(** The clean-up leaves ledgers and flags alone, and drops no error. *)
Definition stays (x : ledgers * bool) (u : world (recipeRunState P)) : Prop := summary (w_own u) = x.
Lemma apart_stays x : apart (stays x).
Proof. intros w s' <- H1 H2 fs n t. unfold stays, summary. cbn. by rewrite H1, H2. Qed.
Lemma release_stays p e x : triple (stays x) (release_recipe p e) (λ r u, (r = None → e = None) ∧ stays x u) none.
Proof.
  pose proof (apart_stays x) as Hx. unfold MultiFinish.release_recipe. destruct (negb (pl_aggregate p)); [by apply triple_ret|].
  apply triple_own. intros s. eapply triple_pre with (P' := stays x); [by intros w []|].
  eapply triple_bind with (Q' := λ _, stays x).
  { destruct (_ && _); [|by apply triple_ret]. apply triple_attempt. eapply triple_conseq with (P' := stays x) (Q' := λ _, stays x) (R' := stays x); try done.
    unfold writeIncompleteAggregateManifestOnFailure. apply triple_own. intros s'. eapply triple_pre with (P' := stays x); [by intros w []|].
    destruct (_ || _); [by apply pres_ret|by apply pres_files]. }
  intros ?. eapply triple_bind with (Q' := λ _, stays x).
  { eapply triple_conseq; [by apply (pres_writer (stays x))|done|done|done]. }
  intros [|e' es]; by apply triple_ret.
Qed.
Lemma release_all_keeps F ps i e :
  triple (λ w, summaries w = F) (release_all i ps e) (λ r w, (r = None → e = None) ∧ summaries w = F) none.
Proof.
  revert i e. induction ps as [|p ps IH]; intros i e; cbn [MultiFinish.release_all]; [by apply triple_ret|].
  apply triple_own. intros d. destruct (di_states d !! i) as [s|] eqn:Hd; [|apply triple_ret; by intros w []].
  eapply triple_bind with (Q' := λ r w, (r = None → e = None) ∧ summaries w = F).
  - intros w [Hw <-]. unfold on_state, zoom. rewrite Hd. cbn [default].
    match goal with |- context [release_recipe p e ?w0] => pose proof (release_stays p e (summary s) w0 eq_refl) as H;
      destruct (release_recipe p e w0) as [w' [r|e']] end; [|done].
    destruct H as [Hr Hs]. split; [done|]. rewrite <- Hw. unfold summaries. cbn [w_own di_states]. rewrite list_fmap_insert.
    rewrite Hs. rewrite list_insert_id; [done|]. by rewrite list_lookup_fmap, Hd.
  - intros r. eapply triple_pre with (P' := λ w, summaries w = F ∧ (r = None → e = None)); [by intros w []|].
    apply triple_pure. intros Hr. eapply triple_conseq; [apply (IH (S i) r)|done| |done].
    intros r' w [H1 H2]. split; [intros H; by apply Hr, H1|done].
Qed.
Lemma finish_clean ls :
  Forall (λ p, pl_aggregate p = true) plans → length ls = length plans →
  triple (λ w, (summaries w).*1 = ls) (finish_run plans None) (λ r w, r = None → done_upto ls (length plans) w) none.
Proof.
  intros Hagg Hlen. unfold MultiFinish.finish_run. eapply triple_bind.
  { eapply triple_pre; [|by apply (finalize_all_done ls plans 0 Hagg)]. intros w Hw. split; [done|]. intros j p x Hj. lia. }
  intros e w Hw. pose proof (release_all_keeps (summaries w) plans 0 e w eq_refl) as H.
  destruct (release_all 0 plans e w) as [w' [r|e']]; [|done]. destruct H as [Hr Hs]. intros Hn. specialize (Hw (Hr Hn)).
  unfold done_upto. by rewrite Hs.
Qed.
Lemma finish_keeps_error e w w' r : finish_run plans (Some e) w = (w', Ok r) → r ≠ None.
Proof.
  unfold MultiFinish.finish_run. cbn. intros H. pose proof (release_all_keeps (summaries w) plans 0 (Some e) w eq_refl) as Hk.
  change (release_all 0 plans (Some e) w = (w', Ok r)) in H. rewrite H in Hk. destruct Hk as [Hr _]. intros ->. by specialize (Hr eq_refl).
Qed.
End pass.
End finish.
# # # # # # #
Your goal »
Starting with the line that contains "Lemma finish_keeps_error e", restate every line up to and including the last one above, exactly.

Task answer »
Lemma finish_keeps_error e w w' r : finish_run plans (Some e) w = (w', Ok r) → r ≠ None.
Proof.
  unfold MultiFinish.finish_run. cbn. intros H. pose proof (release_all_keeps (summaries w) plans 0 (Some e) w eq_refl) as Hk.
  change (release_all 0 plans (Some e) w = (w', Ok r)) in H. rewrite H in Hk. destruct Hk as [Hr _]. intros ->. by specialize (Hr eq_refl).
Qed.
End pass.
End finish.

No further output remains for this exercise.